__WORK REQUEST__
Work out how many lines in the data hold the word "Import", and reply with that number only.

(Collected data entries)

(* ===== verification/BigConv.v ===== *)
(** * Conversions between integers and text

    The functions of [erts/emulator/beam/bif.c] and [binary.c] that write integers, small or
    big, as lists and binaries, with [Sint_to_buf] and [buf_to_intlist] of [utils.c], and those
    of [big.c] that read small ones. *)
From S2P Require Import Prelude PutGet BigDigit BigNat BigTerm BigArith BigText BigWidth BigWrite.

(** ** The code that writes *)

(** The characters from [*buf] on, and their number; [None] when the buffer is too short. *)
Definition Sint_to_buf (n base buf_size : Z) : option (list Z * Z) :=
  let '(p, size) := if n =? 0 then ([48], 1) else ([], 0) in
  let '(sign, n) := if n <? 0 then (true, - n) else (false, n) in
  '(p, size) ← rem_chars 64 base n p size;
  let '(p, size) := if sign : bool then (45 :: p, size + 1) else (p, size) in
  if buf_size <? size then None else Some (p, size).
(** [while(i != 0) { --i; tail = CONS(hp, ...buf[i]..., tail); }] *)
Fixpoint buf_to_intlist (i : nat) (buf tail : list Z) : option (list Z) :=
  match i with O => Some tail | S i => c ← buf !! i; buf_to_intlist i buf (c :: tail) end.

Definition DIGITS_PER_RED : Z := 16.
(** What a built-in function returns: a value, an error, or that it is to run again on a
    scheduler for long work. *)
Inductive bif_result : Type := BIF_RET (text : list Z) | BIF_BADARG | BIF_DIRTY_CPU.

Section Write.
Context {M : DigitMacros}.
(** [ERTS_BIF_REDS_LEFT], and whether the scheduler is a normal one. *)
Context (reds_left : Z) (sched_normal : bool).

(** The text, nothing for [THE_NON_VALUE], and the reductions that are charged; [None] when
    the memory does not suffice. *)
Definition integer_to_list (num : Eterm) (base : Z) : option (option (list Z) * Z) :=
  match num with
  | Small n =>
      '(c, digits) ← Sint_to_buf n base 128;
      res ← buf_to_intlist (Z.to_nat digits) c [];
      Some (Some res, 0)
  | _ =>
      digits ← big_integer_estimate num base;
      let long := reds_left <? digits / DIGITS_PER_RED in
      if long && sched_normal then Some (None, 0)
      else
        let need := 2 * digits in
        res ← erts_big_to_list num base;
        if need <? 2 * zlen res then None else Some (Some res, if long then 0 else digits / DIGITS_PER_RED)
  end.
Definition integer_to_binary (num : Eterm) (base : Z) : option (option (list Z) * Z) :=
  match num with
  | Small n => '(c, digits) ← Sint_to_buf n base 128; Some (Some (take (Z.to_nat digits) c), 0)
  | _ =>
      digits ← big_integer_estimate num base;
      let long := reds_left <? digits / DIGITS_PER_RED in
      if long && sched_normal then Some (None, 0)
      else
        '(bytes, n) ← erts_big_to_binary_bytes num base digits;
        Some (Some (take (Z.to_nat n) bytes), if long then 0 else digits / DIGITS_PER_RED)
  end.

(** [if (is_non_value(res)) return erts_schedule_bif(...);] *)
Definition bif_return (r : option (option (list Z) * Z)) : option bif_result :=
  '(res, _) ← r; Some (match res with Some t => BIF_RET t | None => BIF_DIRTY_CPU end).
Definition is_integer (t : Eterm) : bool := match t with NIL => false | _ => true end.
Definition integer_to_list_1 (arg1 : Eterm) : option bif_result :=
  if is_integer arg1 then bif_return (integer_to_list arg1 10) else Some BIF_BADARG.
Definition integer_to_list_2 (arg1 arg2 : Eterm) : option bif_result :=
  match is_integer arg1, arg2 with
  | true, Small base => if (base <? 2) || (36 <? base) then Some BIF_BADARG else bif_return (integer_to_list arg1 base)
  | _, _ => Some BIF_BADARG
  end.
Definition integer_to_binary_1 (arg1 : Eterm) : option bif_result :=
  if is_integer arg1 then bif_return (integer_to_binary arg1 10) else Some BIF_BADARG.
Definition integer_to_binary_2 (arg1 arg2 : Eterm) : option bif_result :=
  match is_integer arg1, arg2 with
  | true, Small base => if (base <? 2) || (36 <? base) then Some BIF_BADARG else bif_return (integer_to_binary arg1 base)
  | _, _ => Some BIF_BADARG
  end.
End Write.

(** ** The code that reads *)

Definition c2int_is_valid_char (ch base : Z) : bool :=
  if base <=? 10 then (48 <=? ch) && (ch <? 48 + base)
  else (48 <=? ch) && (ch <=? 57) || (65 <=? ch) && (ch <? 65 + base - 10) || (97 <=? ch) && (ch <? 97 + base - 10).
Definition c2int_is_invalid_char (ch base : Z) : bool := negb (c2int_is_valid_char ch base).
Definition c2int_digit_from_base (ch : Z) : Z :=
  wrapu 8 (if ch <=? 57 then ch - 48 else 10 + (if ch <=? 90 then ch - 65 else ch - 97)).

(** A small, or one of the atoms [big] and [badarg]. *)
Inductive c2i_result : Type := C2I_small (i : Z) | C2I_big | C2I_badarg.

(** [while ( *bytes == '0') {...}]; nothing left when all are zeros. *)
Fixpoint skip_zeros (bytes : list Z) : list Z :=
  match bytes with [] => [] | b :: bytes' => if b =? 48 then skip_zeros bytes' else bytes end.
(** Characters of a base up to 10, and of any base; nothing for one that is no digit. *)
Fixpoint decimal_loop (bytes : list Z) (base i : Z) : option Z :=
  match bytes with
  | [] => Some i
  | b :: bytes =>
      let digit := wrapu 64 (b - 48) in
      if base <=? digit then None else decimal_loop bytes base (wraps 64 (i * base + digit))
  end.
Fixpoint digit_loop (bytes : list Z) (base i : Z) : option Z :=
  match bytes with
  | [] => Some i
  | b :: bytes =>
      if c2int_is_invalid_char b base then None
      else digit_loop bytes base (wraps 64 (i * base + c2int_digit_from_base b))
  end.
(** The sign that a text begins with, and what follows. *)
Definition read_sign (bytes : list Z) : bool * list Z :=
  match bytes with
  | b :: bytes' => if b =? 45 then (true, bytes') else if b =? 43 then (false, bytes') else (false, bytes)
  | [] => (false, [])
  end.
Definition chars_to_integer (bytes : list Z) (base : Z) : option c2i_result :=
  match bytes with
  | [] => Some C2I_badarg
  | _ =>
      let '(neg, bytes) := read_sign bytes in
      match bytes with
      | [] => Some C2I_badarg
      | _ =>
          match skip_zeros bytes with
          | [] => Some (C2I_small 0)
          | bytes =>
              digits_per_small ← get_digits_per_small base;
              if digits_per_small <? zlen bytes then Some C2I_big
              else
                match (if base <=? 10 then decimal_loop bytes base 0 else digit_loop bytes base 0) with
                | None => Some C2I_badarg
                | Some i => Some (C2I_small (if neg : bool then - i else i))
                end
          end
      end
  end.
(** The first argument as [erts_get_aligned_binary_bytes] gives it: nothing when it is no
    binary. *)
Definition erts_internal_binary_to_integer_2 (arg1 : option (list Z)) (arg2 : Eterm) : option c2i_result :=
  match arg2 with
  | Small base =>
      if (base <? 2) || (36 <? base) then Some C2I_badarg
      else match arg1 with None => Some C2I_badarg | Some bytes => chars_to_integer bytes base end
  | _ => Some C2I_badarg
  end.

(** Lists with any terms as elements, [None] for one that is no small, and any tail. *)
Inductive lterm : Type := L_nil | L_other | L_cons (car : option Z) (cdr : lterm).
Inductive lti_result : Type := LTI_no_integer | LTI_not_a_list | LTI_badarg | LTI_big | LTI_tuple (i : Z) (rest : lterm).

(** [unsigned_val], 60 bits, which are cut to a byte where a [byte c] is assigned. *)
Definition unsigned_val (i : Z) : Z := wrapu 60 i.
(** [while (is_list(list)) {...}], the zeros in front: a result or where the loop ends. *)
Fixpoint zero_digits (list : lterm) (base n : Z) : lti_result + lterm * Z :=
  match list with
  | L_cons (Some car) cdr =>
      let c := wrapu 8 (unsigned_val car) in
      if c =? 48 then zero_digits cdr base (n + 1)
      else if c2int_is_invalid_char c base then inl (if n =? 0 then LTI_no_integer else LTI_tuple 0 list)
      else inr (list, n)
  | _ => inr (list, n)
  end.
(** [while (n <= digits_per_small) {...}] *)
Fixpoint list_digits (list : lterm) (base digits_per_small ui n : Z) : lterm * Z * Z :=
  if n <=? digits_per_small then
    match list with
    | L_cons (Some car) cdr =>
        let c := wrapu 8 (unsigned_val car) in
        if c2int_is_invalid_char c base then (list, ui, n)
        else
          let ui := wrapu 64 (ui * base + c2int_digit_from_base c) in
          match cdr with L_cons _ _ => list_digits cdr base digits_per_small ui (n + 1) | _ => (cdr, ui, n + 1) end
    | _ => (list, ui, n)
    end
  else (list, ui, n).
Definition erts_internal_list_to_integer_2 (arg1 : lterm) (arg2 : Eterm) : option lti_result :=
  match arg1, arg2 with
  | L_nil, _ => Some LTI_no_integer
  | L_other, _ => Some LTI_not_a_list
  | L_cons car cdr, Small base =>
      let base := unsigned_val base in
      if (base <? 2) || (36 <? base) then Some LTI_badarg
      else
        let '(neg, list) := if bool_decide (car = Some 45) then (true, cdr) else if bool_decide (car = Some 43) then (false, cdr) else (false, arg1) in
        match zero_digits list base 0 with
        | inl res => Some res
        | inr (list, n) =>
            match list with
            | L_cons _ _ =>
                digits_per_small ← get_digits_per_small base;
                let '(list, ui, n) := list_digits list base digits_per_small 0 0 in
                if n =? 0 then Some LTI_no_integer
                else if digits_per_small <? n then Some LTI_big
                else let i := if neg : bool then - wraps 64 ui else wraps 64 ui in Some (LTI_tuple i list)
            | _ => Some (if n =? 0 then LTI_no_integer else LTI_tuple 0 list)
            end
        end
  | _, _ => Some LTI_badarg
  end.

(** ** Numerals *)

Definition char_value (base c : Z) : option Z :=
  let d := if (48 <=? c) && (c <=? 57) then c - 48 else if (65 <=? c) && (c <=? 90) then c - 55 else if (97 <=? c) && (c <=? 122) then c - 87 else base in
  if d <? base then Some d else None.
Fixpoint chars_value (base : Z) (cs : list Z) (acc : Z) : option Z :=
  match cs with [] => Some acc | c :: cs => d ← char_value base c; chars_value base cs (acc * base + d) end.
Definition signed (neg : bool) (v : Z) : Z := if neg then - v else v.
(** The integer of a text: a sign or none, and digits, one at least. *)
Definition text_integer (base : Z) (cs : list Z) : option Z :=
  let '(neg, ds) := read_sign cs in
  match ds with [] => None | _ => signed neg <$> chars_value base ds 0 end.
(** The longest run of digits in front, and what follows. *)
Fixpoint digit_run (base : Z) (cs : list Z) : list Z * list Z :=
  match cs with
  | [] => ([], [])
  | c :: cs' => match char_value base c with None => ([], cs) | Some _ => let '(run, post) := digit_run base cs' in (c :: run, post) end
  end.
(** The integer that a text begins with, and what follows. *)
Definition integer_prefix (base : Z) (cs : list Z) : option (Z * list Z) :=
  let '(neg, ds) := read_sign cs in
  let '(run, post) := digit_run base ds in
  match run with [] => None | _ => v ← chars_value base run 0; Some (signed neg v, post) end.
Definition char (c : Z) : Prop := 0 <= c < 256.
Definition lterm_of (cs : list Z) (tail : lterm) : lterm := foldr (fun c l => L_cons (Some c) l) tail cs.

Section Reading.
Context (base : Z) (Hbase : base_ok base).

Lemma char_value_range c d : char_value base c = Some d -> 0 <= d < base /\ 48 <= c <= 122 /\ (d = 0 -> c = 48).
Proof using Hbase.
  unfold char_value, base_ok in *. intros E. destruct (Z.leb_spec 48 c), (Z.leb_spec c 57), (Z.leb_spec 65 c), (Z.leb_spec c 90), (Z.leb_spec 97 c), (Z.leb_spec c 122); cbn [andb] in E; match type of E with context [?x <? base] => destruct (Z.ltb_spec x base) end; (discriminate E || injection E as <-); lia.
Qed.
Ltac brk := repeat match goal with |- context [?a <=? ?b] => destruct (Z.leb_spec a b) | |- context [?a <? ?b] => destruct (Z.ltb_spec a b) end; cbn [andb orb negb] in *; try lia; try done.
Lemma valid_char c : char c -> c2int_is_invalid_char c base = match char_value base c with Some _ => false | None => true end.
Proof using Hbase. unfold char, base_ok in *. intros Hc. unfold c2int_is_invalid_char, c2int_is_valid_char, char_value. brk. Qed.
Lemma digit_of_char c d : char_value base c = Some d -> c2int_digit_from_base c = d.
Proof using Hbase.
  intros E. pose proof (char_value_range c d E) as (Hd & Hc & _). unfold c2int_digit_from_base. replace (if c <=? 57 then c - 48 else 10 + (if c <=? 90 then c - 65 else c - 97)) with d; [unfold wrapu; apply Z.mod_small; unfold base_ok in Hbase; change (2 ^ 8) with 256; lia|].
  unfold char_value in E. destruct (Z.leb_spec 48 c), (Z.leb_spec c 57), (Z.leb_spec 65 c), (Z.leb_spec c 90), (Z.leb_spec 97 c), (Z.leb_spec c 122); cbn [andb] in E; try lia; match type of E with context [?x <? base] => destruct (Z.ltb_spec x base) end; (discriminate E || injection E as <-); lia.
Qed.
Lemma decimal_char c : char c -> base <= 10 -> char_value base c = let digit := wrapu 64 (c - 48) in if base <=? digit then None else Some digit.
Proof using Hbase.
  unfold char, base_ok in *. intros Hc Hb. cbv zeta. destruct (Z.le_gt_cases 48 c).
  - rewrite wrapu64_small by dig. unfold char_value. brk.
  - assert (wrapu 64 (c - 48) = c - 48 + DB) as -> by (unfold wrapu; symmetry; apply (Z.mod_unique_pos _ _ (-1)); change (2 ^ 64) with DB; lia). rewrite (proj2 (Z.leb_le _ _)) by lia. unfold char_value. brk.
Qed.
(* ===== verification/EpmdNode.v ===== *)
(** * The node registry of [epmd_srv.c]: [node_init], [node_unreg],
    [node_unreg_sock], [node_reg2], [bump_creation], [get_creation]

    The registry is two linked lists of [Node] structures in a shared heap:
    the registered nodes, and a FIFO queue of names that were in use before.
    The code is modelled on the heap, with its pointers; the lists it stands
    for, and what the operations do to them, are the interface [NodeDb] that
    the server is verified against. *)
From stdpp Require Import gmap.
From S2P Require Import Prelude PutGet EpmdStr.

Definition MAX_UNREG_COUNT : Z := 1000.
Definition DEBUG_MAX_UNREG_COUNT : Z := 5.

(** ** Data *)

(** [struct enode] without its [next] field.  [symname] is the bytes before its
    NUL, [extra] the [extralen] bytes in use. *)
Record enode := {
  fd : Z; port : Z; symname : list Z; cr_counter : Z; nodetype : Z; protocol : Z;
  highvsn : Z; lowvsn : Z; extralen : Z; extra : list Z
}.

(** A [Node] in memory; [None] is the NULL pointer. *)
Record cell := { next : option nat; info : enode }.
Abbreviation heap := (gmap nat cell).

Record Nodes := {
  mem_nodes : heap; reg : option nat; unreg : option nat; unreg_tail : option nat; unreg_count : Z
}.

(** ** Operations.  [None] is the use of a pointer that is not valid. *)

Definition node_init : Nodes :=
  {| mem_nodes := ∅; reg := None; unreg := None; unreg_tail := None; unreg_count := 0 |}.

Definition set_next (h : heap) (a : nat) (q : option nat) : heap :=
  alter (fun c => {| next := q; info := info c |}) a h.

(** [for (; node; prev = &node->next, node = node->next)] up to the first node
    that [p] selects: the node before it (none for [&g->nodes.reg]) and the
    node.  [fuel] bounds the number of nodes. *)
Fixpoint search (fuel : nat) (h : heap) (prev node : option nat) (p : enode -> option bool)
  : option (option (option nat * nat)) :=
  match node with
  | None => Some None
  | Some a =>
      match fuel, h !! a with
      | S fuel, Some c =>
          match p (info c) with
          | None => None
          | Some true => Some (Some (prev, a))
          | Some false => search fuel h (Some a) (next c) p
          end
      | _, _ => None
      end
  end.

(** The body shared by [node_unreg] and [node_unreg_sock]: link the first node
    that [p] selects out of "reg" and into "unreg", last.  The result is the
    value returned. *)
Definition unreg_first (p : enode -> option bool) (g : Nodes) : option (Z * Nodes) :=
  match search (size (mem_nodes g)) (mem_nodes g) None (reg g) p with
  | None => None
  | Some None => Some (-1, g)
  | Some (Some (prev, a)) =>
      match mem_nodes g !! a with
      | None => None
      | Some c =>
          (* *prev = node->next *)
          let reg' := match prev with None => next c | Some _ => reg g end in
          let h := match prev with None => mem_nodes g | Some b => set_next (mem_nodes g) b (next c) end in
          match unreg g with
          | None =>
              Some (fd (info c),
                {| mem_nodes := set_next h a None; reg := reg'; unreg := Some a; unreg_tail := Some a;
                   unreg_count := unreg_count g + 1 |})
          | Some u =>
              match unreg_tail g with
              | None => None
              | Some t =>
                  Some (fd (info c),
                    {| mem_nodes := set_next (set_next h t (Some a)) a None; reg := reg'; unreg := Some u;
                       unreg_tail := Some a; unreg_count := unreg_count g + 1 |})
              end
          end
      end
  end.
Lemma has_nul (l : list Z) k : l !! k = Some 0 -> exists nm r, nul_free nm /\ l = nm ++ 0 :: r.
Proof.
  revert k. induction l as [|b l IH]; intros k; [done|]. destruct (Z.eqb_spec b 0) as [->|Hb].
  - intros _. exists [], l. split; [constructor|done].
  - destruct k as [|k]; [intros [= ->]; done|]. intros (nm & r & Hn & ->)%IH. exists (b :: nm), r. split; [by constructor|done].
Qed.

Lemma port2_loop_wp i f nm r l Q X w :
  serving_new i f w -> nul_free nm -> Forall node_ok l -> (forall w', serving_new i f w' -> Q tt w') ->
  wp (port2_loop f (nm ++ 0 :: r) l) Q X w.
Proof.
  intros Hsv Hnm Hl HQ. induction Hl as [|n l Hn Hl IH]; cbn [port2_loop]; [by eapply reply_ret_wp|].
  apply wp_bind. eapply wp_lift; [apply is_same_str_spec; [apply Hn|done]|]. destruct (bool_decide _); [|exact IH].
  apply wp_bind, port2_resp_ok; [done|]. by eapply reply_ret_wp.
Qed.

__SOLUTION FOR THIS EXERCISE__
3